*What you are asked to do*. For this exercise, repeat the records below exactly as written.
^^^^^^^^
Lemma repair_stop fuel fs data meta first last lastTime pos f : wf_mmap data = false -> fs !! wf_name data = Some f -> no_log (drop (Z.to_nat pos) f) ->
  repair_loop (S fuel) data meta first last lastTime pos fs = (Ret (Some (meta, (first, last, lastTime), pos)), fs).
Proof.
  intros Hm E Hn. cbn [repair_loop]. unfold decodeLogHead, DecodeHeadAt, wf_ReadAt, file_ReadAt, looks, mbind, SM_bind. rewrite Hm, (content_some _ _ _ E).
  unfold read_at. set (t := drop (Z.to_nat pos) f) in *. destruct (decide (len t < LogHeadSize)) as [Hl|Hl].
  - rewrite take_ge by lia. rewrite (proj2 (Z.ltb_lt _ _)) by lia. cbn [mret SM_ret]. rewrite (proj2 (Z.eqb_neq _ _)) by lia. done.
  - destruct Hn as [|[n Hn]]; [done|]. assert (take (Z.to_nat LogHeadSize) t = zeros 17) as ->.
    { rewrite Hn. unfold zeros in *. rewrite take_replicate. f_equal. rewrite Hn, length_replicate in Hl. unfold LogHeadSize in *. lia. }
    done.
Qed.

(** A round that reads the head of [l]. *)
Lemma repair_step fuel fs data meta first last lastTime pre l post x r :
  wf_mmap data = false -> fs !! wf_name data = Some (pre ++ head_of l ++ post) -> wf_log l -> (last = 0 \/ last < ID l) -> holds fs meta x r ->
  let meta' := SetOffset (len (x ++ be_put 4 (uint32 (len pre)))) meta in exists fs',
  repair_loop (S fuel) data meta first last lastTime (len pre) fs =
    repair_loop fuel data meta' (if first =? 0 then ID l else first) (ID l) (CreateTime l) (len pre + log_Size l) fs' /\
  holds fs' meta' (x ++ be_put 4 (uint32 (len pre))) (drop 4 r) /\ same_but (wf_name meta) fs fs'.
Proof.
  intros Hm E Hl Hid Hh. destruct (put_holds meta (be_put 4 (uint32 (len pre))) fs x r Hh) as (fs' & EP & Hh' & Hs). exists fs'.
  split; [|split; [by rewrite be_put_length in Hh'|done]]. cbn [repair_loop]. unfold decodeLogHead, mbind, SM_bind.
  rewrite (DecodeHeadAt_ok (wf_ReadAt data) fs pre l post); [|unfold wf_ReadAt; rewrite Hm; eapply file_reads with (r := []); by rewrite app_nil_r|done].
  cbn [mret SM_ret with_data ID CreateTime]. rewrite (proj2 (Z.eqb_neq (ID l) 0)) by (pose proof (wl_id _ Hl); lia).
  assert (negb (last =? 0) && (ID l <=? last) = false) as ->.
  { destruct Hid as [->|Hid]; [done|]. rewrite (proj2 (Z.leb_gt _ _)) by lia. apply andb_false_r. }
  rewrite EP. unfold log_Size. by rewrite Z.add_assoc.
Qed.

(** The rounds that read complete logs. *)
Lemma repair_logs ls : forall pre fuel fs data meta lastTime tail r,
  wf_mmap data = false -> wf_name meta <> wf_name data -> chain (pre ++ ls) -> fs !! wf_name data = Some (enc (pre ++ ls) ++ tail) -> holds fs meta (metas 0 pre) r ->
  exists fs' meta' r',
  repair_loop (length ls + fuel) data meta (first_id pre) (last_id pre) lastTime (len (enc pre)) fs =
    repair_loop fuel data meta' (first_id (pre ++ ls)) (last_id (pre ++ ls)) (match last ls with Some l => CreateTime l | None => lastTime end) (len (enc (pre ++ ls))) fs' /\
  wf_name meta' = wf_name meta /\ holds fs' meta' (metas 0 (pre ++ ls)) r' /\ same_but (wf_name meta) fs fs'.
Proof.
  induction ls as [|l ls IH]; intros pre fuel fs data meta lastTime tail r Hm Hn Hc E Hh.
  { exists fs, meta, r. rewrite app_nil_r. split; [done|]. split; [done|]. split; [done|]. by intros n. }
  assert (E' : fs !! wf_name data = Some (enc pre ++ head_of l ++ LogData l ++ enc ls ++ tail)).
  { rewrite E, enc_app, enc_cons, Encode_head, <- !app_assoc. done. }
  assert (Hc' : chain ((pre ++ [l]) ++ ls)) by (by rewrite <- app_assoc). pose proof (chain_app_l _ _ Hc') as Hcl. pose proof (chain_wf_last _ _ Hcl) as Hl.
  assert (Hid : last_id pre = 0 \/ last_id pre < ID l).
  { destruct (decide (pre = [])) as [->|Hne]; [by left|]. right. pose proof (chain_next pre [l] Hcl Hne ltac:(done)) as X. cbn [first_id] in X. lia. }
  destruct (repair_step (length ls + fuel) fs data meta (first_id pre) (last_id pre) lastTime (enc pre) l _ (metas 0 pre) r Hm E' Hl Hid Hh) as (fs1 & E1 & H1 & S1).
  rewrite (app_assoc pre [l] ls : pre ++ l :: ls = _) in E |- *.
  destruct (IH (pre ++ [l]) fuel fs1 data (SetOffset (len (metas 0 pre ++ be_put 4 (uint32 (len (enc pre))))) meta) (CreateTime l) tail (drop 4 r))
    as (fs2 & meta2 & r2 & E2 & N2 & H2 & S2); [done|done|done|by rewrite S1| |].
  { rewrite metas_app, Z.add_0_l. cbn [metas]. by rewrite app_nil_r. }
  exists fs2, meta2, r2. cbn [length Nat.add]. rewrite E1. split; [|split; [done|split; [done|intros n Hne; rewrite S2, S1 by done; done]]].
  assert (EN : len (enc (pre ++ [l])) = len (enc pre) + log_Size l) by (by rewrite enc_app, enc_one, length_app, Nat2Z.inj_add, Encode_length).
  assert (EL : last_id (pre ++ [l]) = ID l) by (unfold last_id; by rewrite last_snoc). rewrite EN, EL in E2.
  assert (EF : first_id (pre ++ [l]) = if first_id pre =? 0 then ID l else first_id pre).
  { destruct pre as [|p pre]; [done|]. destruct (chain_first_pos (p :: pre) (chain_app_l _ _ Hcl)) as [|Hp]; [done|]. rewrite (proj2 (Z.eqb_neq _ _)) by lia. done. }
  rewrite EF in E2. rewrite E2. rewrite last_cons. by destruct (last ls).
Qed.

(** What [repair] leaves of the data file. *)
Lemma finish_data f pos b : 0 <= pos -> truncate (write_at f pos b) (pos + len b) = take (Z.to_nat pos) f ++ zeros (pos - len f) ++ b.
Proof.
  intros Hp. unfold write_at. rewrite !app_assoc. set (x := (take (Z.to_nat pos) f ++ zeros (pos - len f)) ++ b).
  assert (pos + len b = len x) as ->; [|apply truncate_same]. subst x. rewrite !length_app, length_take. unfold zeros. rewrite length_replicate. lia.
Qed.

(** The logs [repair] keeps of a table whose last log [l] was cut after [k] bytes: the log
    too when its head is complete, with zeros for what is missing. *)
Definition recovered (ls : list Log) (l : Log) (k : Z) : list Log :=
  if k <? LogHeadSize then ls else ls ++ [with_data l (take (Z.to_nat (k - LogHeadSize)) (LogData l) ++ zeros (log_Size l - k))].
^^^^^^^^
*Answer for the task*.
Lemma repair_stop fuel fs data meta first last lastTime pos f : wf_mmap data = false -> fs !! wf_name data = Some f -> no_log (drop (Z.to_nat pos) f) ->
  repair_loop (S fuel) data meta first last lastTime pos fs = (Ret (Some (meta, (first, last, lastTime), pos)), fs).
Proof.
  intros Hm E Hn. cbn [repair_loop]. unfold decodeLogHead, DecodeHeadAt, wf_ReadAt, file_ReadAt, looks, mbind, SM_bind. rewrite Hm, (content_some _ _ _ E).
  unfold read_at. set (t := drop (Z.to_nat pos) f) in *. destruct (decide (len t < LogHeadSize)) as [Hl|Hl].
  - rewrite take_ge by lia. rewrite (proj2 (Z.ltb_lt _ _)) by lia. cbn [mret SM_ret]. rewrite (proj2 (Z.eqb_neq _ _)) by lia. done.
  - destruct Hn as [|[n Hn]]; [done|]. assert (take (Z.to_nat LogHeadSize) t = zeros 17) as ->.
    { rewrite Hn. unfold zeros in *. rewrite take_replicate. f_equal. rewrite Hn, length_replicate in Hl. unfold LogHeadSize in *. lia. }
    done.
Qed.

(** A round that reads the head of [l]. *)
Lemma repair_step fuel fs data meta first last lastTime pre l post x r :
  wf_mmap data = false -> fs !! wf_name data = Some (pre ++ head_of l ++ post) -> wf_log l -> (last = 0 \/ last < ID l) -> holds fs meta x r ->
  let meta' := SetOffset (len (x ++ be_put 4 (uint32 (len pre)))) meta in exists fs',
  repair_loop (S fuel) data meta first last lastTime (len pre) fs =
    repair_loop fuel data meta' (if first =? 0 then ID l else first) (ID l) (CreateTime l) (len pre + log_Size l) fs' /\
  holds fs' meta' (x ++ be_put 4 (uint32 (len pre))) (drop 4 r) /\ same_but (wf_name meta) fs fs'.
Proof.
  intros Hm E Hl Hid Hh. destruct (put_holds meta (be_put 4 (uint32 (len pre))) fs x r Hh) as (fs' & EP & Hh' & Hs). exists fs'.
  split; [|split; [by rewrite be_put_length in Hh'|done]]. cbn [repair_loop]. unfold decodeLogHead, mbind, SM_bind.
  rewrite (DecodeHeadAt_ok (wf_ReadAt data) fs pre l post); [|unfold wf_ReadAt; rewrite Hm; eapply file_reads with (r := []); by rewrite app_nil_r|done].
  cbn [mret SM_ret with_data ID CreateTime]. rewrite (proj2 (Z.eqb_neq (ID l) 0)) by (pose proof (wl_id _ Hl); lia).
  assert (negb (last =? 0) && (ID l <=? last) = false) as ->.
  { destruct Hid as [->|Hid]; [done|]. rewrite (proj2 (Z.leb_gt _ _)) by lia. apply andb_false_r. }
  rewrite EP. unfold log_Size. by rewrite Z.add_assoc.
Qed.

(** The rounds that read complete logs. *)
Lemma repair_logs ls : forall pre fuel fs data meta lastTime tail r,
  wf_mmap data = false -> wf_name meta <> wf_name data -> chain (pre ++ ls) -> fs !! wf_name data = Some (enc (pre ++ ls) ++ tail) -> holds fs meta (metas 0 pre) r ->
  exists fs' meta' r',
  repair_loop (length ls + fuel) data meta (first_id pre) (last_id pre) lastTime (len (enc pre)) fs =
    repair_loop fuel data meta' (first_id (pre ++ ls)) (last_id (pre ++ ls)) (match last ls with Some l => CreateTime l | None => lastTime end) (len (enc (pre ++ ls))) fs' /\
  wf_name meta' = wf_name meta /\ holds fs' meta' (metas 0 (pre ++ ls)) r' /\ same_but (wf_name meta) fs fs'.
Proof.
  induction ls as [|l ls IH]; intros pre fuel fs data meta lastTime tail r Hm Hn Hc E Hh.
  { exists fs, meta, r. rewrite app_nil_r. split; [done|]. split; [done|]. split; [done|]. by intros n. }
  assert (E' : fs !! wf_name data = Some (enc pre ++ head_of l ++ LogData l ++ enc ls ++ tail)).
  { rewrite E, enc_app, enc_cons, Encode_head, <- !app_assoc. done. }
  assert (Hc' : chain ((pre ++ [l]) ++ ls)) by (by rewrite <- app_assoc). pose proof (chain_app_l _ _ Hc') as Hcl. pose proof (chain_wf_last _ _ Hcl) as Hl.
  assert (Hid : last_id pre = 0 \/ last_id pre < ID l).
  { destruct (decide (pre = [])) as [->|Hne]; [by left|]. right. pose proof (chain_next pre [l] Hcl Hne ltac:(done)) as X. cbn [first_id] in X. lia. }
  destruct (repair_step (length ls + fuel) fs data meta (first_id pre) (last_id pre) lastTime (enc pre) l _ (metas 0 pre) r Hm E' Hl Hid Hh) as (fs1 & E1 & H1 & S1).
  rewrite (app_assoc pre [l] ls : pre ++ l :: ls = _) in E |- *.
  destruct (IH (pre ++ [l]) fuel fs1 data (SetOffset (len (metas 0 pre ++ be_put 4 (uint32 (len (enc pre))))) meta) (CreateTime l) tail (drop 4 r))
    as (fs2 & meta2 & r2 & E2 & N2 & H2 & S2); [done|done|done|by rewrite S1| |].
  { rewrite metas_app, Z.add_0_l. cbn [metas]. by rewrite app_nil_r. }
  exists fs2, meta2, r2. cbn [length Nat.add]. rewrite E1. split; [|split; [done|split; [done|intros n Hne; rewrite S2, S1 by done; done]]].
  assert (EN : len (enc (pre ++ [l])) = len (enc pre) + log_Size l) by (by rewrite enc_app, enc_one, length_app, Nat2Z.inj_add, Encode_length).
  assert (EL : last_id (pre ++ [l]) = ID l) by (unfold last_id; by rewrite last_snoc). rewrite EN, EL in E2.
  assert (EF : first_id (pre ++ [l]) = if first_id pre =? 0 then ID l else first_id pre).
  { destruct pre as [|p pre]; [done|]. destruct (chain_first_pos (p :: pre) (chain_app_l _ _ Hcl)) as [|Hp]; [done|]. rewrite (proj2 (Z.eqb_neq _ _)) by lia. done. }
  rewrite EF in E2. rewrite E2. rewrite last_cons. by destruct (last ls).
Qed.

(** What [repair] leaves of the data file. *)
Lemma finish_data f pos b : 0 <= pos -> truncate (write_at f pos b) (pos + len b) = take (Z.to_nat pos) f ++ zeros (pos - len f) ++ b.
Proof.
  intros Hp. unfold write_at. rewrite !app_assoc. set (x := (take (Z.to_nat pos) f ++ zeros (pos - len f)) ++ b).
  assert (pos + len b = len x) as ->; [|apply truncate_same]. subst x. rewrite !length_app, length_take. unfold zeros. rewrite length_replicate. lia.
Qed.

(** The logs [repair] keeps of a table whose last log [l] was cut after [k] bytes: the log
    too when its head is complete, with zeros for what is missing. *)
Definition recovered (ls : list Log) (l : Log) (k : Z) : list Log :=
  if k <? LogHeadSize then ls else ls ++ [with_data l (take (Z.to_nat (k - LogHeadSize)) (LogData l) ++ zeros (log_Size l - k))].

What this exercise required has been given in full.